EXERCISE BRIEF :: The word "global" may appear in some lines of the data; copy every such line.

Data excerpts
/---
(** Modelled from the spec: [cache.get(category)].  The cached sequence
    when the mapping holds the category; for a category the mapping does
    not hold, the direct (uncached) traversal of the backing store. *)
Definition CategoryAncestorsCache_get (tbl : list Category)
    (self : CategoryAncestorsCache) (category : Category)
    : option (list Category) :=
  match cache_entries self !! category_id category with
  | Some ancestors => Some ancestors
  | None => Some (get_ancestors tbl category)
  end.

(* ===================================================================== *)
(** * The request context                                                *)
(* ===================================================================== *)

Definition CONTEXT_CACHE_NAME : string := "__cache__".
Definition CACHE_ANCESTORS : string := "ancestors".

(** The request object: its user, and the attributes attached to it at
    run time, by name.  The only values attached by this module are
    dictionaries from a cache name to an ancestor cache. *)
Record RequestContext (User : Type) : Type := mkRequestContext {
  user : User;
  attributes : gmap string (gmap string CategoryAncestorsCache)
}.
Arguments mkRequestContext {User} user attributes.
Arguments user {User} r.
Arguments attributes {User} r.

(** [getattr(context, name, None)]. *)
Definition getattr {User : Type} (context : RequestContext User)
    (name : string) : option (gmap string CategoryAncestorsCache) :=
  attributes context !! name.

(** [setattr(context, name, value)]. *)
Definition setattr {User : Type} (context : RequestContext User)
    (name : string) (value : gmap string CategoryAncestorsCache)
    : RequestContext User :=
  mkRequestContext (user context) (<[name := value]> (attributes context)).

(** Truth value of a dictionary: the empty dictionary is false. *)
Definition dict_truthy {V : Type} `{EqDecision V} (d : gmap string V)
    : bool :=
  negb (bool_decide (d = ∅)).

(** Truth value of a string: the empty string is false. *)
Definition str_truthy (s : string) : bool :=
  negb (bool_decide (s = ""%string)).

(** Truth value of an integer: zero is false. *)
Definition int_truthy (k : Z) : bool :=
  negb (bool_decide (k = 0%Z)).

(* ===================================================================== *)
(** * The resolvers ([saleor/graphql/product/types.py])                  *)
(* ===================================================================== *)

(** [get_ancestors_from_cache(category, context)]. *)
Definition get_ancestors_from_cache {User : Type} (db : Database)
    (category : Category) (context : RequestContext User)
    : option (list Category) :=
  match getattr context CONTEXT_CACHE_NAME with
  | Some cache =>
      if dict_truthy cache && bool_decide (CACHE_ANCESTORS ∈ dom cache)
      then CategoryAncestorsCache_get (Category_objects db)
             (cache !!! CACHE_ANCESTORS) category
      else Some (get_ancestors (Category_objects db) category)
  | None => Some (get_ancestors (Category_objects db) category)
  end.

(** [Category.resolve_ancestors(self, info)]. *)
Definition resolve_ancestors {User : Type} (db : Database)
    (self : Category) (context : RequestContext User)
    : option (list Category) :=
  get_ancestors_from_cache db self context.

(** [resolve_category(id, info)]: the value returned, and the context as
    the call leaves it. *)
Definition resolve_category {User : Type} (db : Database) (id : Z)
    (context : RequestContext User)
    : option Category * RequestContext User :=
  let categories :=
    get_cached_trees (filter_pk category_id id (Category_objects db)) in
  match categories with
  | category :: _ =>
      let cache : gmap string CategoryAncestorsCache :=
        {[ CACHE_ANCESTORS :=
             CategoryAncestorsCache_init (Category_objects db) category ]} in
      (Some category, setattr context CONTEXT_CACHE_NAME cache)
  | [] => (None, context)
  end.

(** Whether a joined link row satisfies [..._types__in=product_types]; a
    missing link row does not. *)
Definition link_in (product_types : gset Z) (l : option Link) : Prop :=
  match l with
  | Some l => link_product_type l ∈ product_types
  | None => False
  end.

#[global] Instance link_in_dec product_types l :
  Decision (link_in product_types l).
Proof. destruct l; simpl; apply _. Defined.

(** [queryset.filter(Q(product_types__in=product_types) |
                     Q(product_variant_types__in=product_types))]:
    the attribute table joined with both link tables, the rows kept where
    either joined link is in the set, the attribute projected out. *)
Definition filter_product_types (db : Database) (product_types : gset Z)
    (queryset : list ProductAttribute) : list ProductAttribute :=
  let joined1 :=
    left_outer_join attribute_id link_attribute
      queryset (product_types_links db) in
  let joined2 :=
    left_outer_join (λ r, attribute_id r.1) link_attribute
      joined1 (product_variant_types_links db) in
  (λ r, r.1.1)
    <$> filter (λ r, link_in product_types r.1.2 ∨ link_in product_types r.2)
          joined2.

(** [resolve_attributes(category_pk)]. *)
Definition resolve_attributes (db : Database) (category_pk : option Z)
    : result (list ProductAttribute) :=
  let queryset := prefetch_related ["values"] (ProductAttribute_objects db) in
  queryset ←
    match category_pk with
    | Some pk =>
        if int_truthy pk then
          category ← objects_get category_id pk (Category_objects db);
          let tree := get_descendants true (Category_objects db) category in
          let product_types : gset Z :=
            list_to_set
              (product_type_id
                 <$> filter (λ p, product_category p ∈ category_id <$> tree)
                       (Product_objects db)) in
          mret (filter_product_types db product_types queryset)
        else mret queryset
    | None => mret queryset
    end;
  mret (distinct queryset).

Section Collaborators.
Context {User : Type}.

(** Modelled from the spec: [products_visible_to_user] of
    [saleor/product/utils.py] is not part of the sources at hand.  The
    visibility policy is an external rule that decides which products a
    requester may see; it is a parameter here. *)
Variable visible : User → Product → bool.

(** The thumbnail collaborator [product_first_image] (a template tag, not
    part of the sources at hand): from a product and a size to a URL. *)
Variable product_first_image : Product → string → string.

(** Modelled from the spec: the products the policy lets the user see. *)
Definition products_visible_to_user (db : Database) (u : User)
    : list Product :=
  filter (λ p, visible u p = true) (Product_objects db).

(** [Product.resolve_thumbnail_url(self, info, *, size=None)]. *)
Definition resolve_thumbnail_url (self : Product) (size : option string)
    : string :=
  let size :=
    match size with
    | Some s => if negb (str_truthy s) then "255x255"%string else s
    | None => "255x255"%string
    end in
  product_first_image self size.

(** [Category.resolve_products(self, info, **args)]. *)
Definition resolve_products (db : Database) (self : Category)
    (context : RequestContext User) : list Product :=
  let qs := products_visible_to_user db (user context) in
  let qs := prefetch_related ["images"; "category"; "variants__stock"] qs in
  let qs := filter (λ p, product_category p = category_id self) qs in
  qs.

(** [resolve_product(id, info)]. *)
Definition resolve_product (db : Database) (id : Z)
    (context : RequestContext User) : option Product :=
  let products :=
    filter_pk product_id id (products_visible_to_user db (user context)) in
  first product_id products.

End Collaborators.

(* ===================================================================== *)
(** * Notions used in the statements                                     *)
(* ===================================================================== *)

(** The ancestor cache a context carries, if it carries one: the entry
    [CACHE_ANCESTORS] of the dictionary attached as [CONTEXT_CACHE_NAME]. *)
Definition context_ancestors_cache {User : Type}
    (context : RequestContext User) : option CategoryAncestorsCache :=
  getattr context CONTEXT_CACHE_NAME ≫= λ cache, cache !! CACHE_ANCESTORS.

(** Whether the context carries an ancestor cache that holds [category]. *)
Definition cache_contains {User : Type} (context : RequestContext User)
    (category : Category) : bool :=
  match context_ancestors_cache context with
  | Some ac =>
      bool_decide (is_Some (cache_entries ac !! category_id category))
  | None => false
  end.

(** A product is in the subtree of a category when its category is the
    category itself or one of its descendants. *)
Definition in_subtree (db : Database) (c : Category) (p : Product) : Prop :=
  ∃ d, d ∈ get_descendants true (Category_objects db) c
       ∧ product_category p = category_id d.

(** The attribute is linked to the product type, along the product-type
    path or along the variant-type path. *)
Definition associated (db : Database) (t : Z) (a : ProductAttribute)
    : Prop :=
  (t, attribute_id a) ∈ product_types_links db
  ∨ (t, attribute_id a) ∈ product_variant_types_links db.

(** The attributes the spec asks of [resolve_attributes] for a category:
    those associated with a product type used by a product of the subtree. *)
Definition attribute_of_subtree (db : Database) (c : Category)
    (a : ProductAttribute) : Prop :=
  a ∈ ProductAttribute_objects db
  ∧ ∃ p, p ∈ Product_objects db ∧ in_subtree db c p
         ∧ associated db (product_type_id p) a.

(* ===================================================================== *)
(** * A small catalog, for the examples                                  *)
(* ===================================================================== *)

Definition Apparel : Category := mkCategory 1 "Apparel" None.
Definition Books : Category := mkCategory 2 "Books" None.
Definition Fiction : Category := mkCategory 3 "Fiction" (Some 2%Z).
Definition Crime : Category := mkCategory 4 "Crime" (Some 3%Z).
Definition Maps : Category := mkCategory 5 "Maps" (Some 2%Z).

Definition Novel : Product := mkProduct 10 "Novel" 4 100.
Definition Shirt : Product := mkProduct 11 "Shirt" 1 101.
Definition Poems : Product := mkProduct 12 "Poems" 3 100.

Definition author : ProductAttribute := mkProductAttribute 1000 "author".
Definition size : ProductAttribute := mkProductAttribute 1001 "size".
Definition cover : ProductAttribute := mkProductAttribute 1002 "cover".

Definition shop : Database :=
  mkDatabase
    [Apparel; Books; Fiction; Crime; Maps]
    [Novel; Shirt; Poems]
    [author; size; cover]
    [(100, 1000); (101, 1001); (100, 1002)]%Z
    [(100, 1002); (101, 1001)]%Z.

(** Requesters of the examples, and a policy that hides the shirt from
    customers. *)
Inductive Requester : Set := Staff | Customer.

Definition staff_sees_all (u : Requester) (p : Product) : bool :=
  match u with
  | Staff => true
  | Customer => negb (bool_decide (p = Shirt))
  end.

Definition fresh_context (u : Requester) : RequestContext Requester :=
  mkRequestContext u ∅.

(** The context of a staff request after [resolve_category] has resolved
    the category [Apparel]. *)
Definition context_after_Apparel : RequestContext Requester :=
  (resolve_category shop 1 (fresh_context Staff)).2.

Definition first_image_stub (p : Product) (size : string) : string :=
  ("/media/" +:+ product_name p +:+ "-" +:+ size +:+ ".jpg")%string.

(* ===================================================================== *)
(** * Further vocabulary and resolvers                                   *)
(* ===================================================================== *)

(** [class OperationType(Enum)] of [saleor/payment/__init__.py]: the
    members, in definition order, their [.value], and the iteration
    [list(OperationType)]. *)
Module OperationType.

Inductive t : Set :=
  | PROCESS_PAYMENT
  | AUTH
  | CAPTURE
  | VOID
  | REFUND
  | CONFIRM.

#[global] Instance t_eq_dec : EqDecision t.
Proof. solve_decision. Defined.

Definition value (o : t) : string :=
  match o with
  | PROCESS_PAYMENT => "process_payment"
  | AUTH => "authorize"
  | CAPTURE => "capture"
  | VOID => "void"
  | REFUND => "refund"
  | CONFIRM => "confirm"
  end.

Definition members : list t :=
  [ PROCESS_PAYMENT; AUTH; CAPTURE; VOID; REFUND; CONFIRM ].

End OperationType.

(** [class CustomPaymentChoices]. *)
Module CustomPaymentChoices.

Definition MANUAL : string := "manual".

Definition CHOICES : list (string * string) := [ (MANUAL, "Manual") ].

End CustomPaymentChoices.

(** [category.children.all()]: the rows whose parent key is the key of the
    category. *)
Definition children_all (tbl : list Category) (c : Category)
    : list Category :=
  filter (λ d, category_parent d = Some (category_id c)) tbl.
\---
/---
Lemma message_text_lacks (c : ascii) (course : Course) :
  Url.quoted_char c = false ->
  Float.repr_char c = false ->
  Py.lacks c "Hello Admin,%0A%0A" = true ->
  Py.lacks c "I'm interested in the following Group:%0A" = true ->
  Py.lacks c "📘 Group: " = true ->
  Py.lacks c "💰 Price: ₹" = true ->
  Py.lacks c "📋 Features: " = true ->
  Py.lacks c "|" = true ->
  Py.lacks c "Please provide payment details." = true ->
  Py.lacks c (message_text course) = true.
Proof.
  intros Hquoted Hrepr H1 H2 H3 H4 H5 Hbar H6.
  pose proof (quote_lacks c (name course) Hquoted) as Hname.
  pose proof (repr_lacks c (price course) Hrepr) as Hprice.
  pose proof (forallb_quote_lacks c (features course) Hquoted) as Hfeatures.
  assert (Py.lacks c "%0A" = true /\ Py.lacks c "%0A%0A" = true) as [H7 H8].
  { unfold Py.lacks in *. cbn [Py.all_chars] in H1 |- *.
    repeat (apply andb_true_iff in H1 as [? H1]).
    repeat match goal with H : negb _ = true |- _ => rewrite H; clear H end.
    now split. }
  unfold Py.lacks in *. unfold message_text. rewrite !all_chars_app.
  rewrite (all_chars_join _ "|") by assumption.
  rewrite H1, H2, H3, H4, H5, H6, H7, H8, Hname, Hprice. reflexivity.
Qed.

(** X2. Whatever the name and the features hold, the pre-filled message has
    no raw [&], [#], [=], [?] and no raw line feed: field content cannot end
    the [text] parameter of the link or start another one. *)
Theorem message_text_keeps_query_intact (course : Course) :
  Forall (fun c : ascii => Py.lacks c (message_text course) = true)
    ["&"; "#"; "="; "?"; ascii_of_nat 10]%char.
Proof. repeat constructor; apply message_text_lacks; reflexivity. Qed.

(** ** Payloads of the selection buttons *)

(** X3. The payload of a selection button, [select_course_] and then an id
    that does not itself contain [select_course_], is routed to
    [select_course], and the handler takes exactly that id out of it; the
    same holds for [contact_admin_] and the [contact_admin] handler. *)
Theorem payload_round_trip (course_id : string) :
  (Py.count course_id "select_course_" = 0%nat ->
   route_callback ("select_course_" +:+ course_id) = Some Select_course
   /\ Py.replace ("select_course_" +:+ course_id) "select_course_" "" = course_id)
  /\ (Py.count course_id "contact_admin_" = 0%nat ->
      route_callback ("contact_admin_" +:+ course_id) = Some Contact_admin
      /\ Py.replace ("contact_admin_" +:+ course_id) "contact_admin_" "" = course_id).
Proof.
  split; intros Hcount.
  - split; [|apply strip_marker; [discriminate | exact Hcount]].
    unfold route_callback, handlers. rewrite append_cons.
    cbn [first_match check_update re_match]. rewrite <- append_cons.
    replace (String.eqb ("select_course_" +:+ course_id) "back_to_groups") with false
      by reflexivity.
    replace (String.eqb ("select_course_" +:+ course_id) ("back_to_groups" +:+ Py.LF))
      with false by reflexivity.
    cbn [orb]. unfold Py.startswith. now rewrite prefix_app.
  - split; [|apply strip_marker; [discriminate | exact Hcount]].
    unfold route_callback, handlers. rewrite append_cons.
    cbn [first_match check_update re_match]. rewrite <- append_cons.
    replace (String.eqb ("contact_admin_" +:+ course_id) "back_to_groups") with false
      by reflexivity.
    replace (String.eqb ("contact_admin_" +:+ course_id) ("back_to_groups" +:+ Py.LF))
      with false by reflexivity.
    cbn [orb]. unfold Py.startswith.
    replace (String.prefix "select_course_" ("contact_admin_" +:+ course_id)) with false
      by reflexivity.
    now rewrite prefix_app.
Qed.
\---
/---
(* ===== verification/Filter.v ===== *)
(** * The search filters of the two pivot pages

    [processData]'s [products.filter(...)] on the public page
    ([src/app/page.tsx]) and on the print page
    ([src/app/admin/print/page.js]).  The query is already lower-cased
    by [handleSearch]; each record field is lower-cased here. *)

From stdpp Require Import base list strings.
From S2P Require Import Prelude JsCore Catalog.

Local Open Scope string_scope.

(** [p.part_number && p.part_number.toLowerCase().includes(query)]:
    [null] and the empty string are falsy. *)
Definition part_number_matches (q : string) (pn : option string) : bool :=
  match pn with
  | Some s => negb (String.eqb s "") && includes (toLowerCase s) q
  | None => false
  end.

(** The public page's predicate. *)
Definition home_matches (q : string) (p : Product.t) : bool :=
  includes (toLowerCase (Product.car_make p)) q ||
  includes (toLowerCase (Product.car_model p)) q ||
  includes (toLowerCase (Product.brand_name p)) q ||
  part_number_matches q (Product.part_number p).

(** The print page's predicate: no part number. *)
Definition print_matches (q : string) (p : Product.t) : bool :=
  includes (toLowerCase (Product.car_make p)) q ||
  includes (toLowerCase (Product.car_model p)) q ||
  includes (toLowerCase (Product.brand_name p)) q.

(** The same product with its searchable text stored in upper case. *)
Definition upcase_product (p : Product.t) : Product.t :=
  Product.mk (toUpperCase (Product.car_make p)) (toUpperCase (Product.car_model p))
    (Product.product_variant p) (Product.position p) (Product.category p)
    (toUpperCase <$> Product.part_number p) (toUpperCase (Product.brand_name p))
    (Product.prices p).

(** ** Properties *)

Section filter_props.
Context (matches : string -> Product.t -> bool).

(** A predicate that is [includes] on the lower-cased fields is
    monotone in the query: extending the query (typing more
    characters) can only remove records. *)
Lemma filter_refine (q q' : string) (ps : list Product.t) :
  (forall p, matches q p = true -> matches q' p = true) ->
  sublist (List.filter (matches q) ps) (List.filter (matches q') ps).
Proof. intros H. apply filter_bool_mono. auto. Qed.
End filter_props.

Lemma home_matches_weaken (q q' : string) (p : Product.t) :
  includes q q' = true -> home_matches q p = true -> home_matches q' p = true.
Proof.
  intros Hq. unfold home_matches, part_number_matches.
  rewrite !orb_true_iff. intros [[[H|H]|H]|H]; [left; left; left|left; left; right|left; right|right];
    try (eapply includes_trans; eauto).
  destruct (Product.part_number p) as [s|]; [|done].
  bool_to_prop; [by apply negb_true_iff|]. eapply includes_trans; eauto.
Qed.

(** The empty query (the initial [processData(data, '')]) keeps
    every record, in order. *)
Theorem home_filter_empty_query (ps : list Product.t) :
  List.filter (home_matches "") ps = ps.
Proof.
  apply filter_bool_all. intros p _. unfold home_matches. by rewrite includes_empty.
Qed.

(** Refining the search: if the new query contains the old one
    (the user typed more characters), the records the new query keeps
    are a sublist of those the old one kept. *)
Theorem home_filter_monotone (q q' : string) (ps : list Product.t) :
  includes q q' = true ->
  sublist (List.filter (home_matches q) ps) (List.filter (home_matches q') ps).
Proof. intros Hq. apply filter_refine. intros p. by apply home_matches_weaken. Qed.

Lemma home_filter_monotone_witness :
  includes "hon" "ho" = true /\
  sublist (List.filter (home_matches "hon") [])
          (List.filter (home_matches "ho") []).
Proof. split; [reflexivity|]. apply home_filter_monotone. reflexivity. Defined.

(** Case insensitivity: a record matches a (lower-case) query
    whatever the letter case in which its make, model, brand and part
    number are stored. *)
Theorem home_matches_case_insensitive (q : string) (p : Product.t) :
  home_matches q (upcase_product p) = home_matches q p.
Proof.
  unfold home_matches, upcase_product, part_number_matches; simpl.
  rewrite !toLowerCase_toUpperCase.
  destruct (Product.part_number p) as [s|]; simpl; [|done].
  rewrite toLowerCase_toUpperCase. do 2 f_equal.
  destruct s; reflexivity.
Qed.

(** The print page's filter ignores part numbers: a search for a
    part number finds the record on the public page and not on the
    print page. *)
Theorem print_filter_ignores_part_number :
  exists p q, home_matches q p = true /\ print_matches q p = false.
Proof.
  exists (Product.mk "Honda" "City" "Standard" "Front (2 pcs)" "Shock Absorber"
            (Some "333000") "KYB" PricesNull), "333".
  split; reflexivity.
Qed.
\---
SOLUTION BELOW ::
#[global] Instance link_in_dec product_types l :
#[global] Instance t_eq_dec : EqDecision t.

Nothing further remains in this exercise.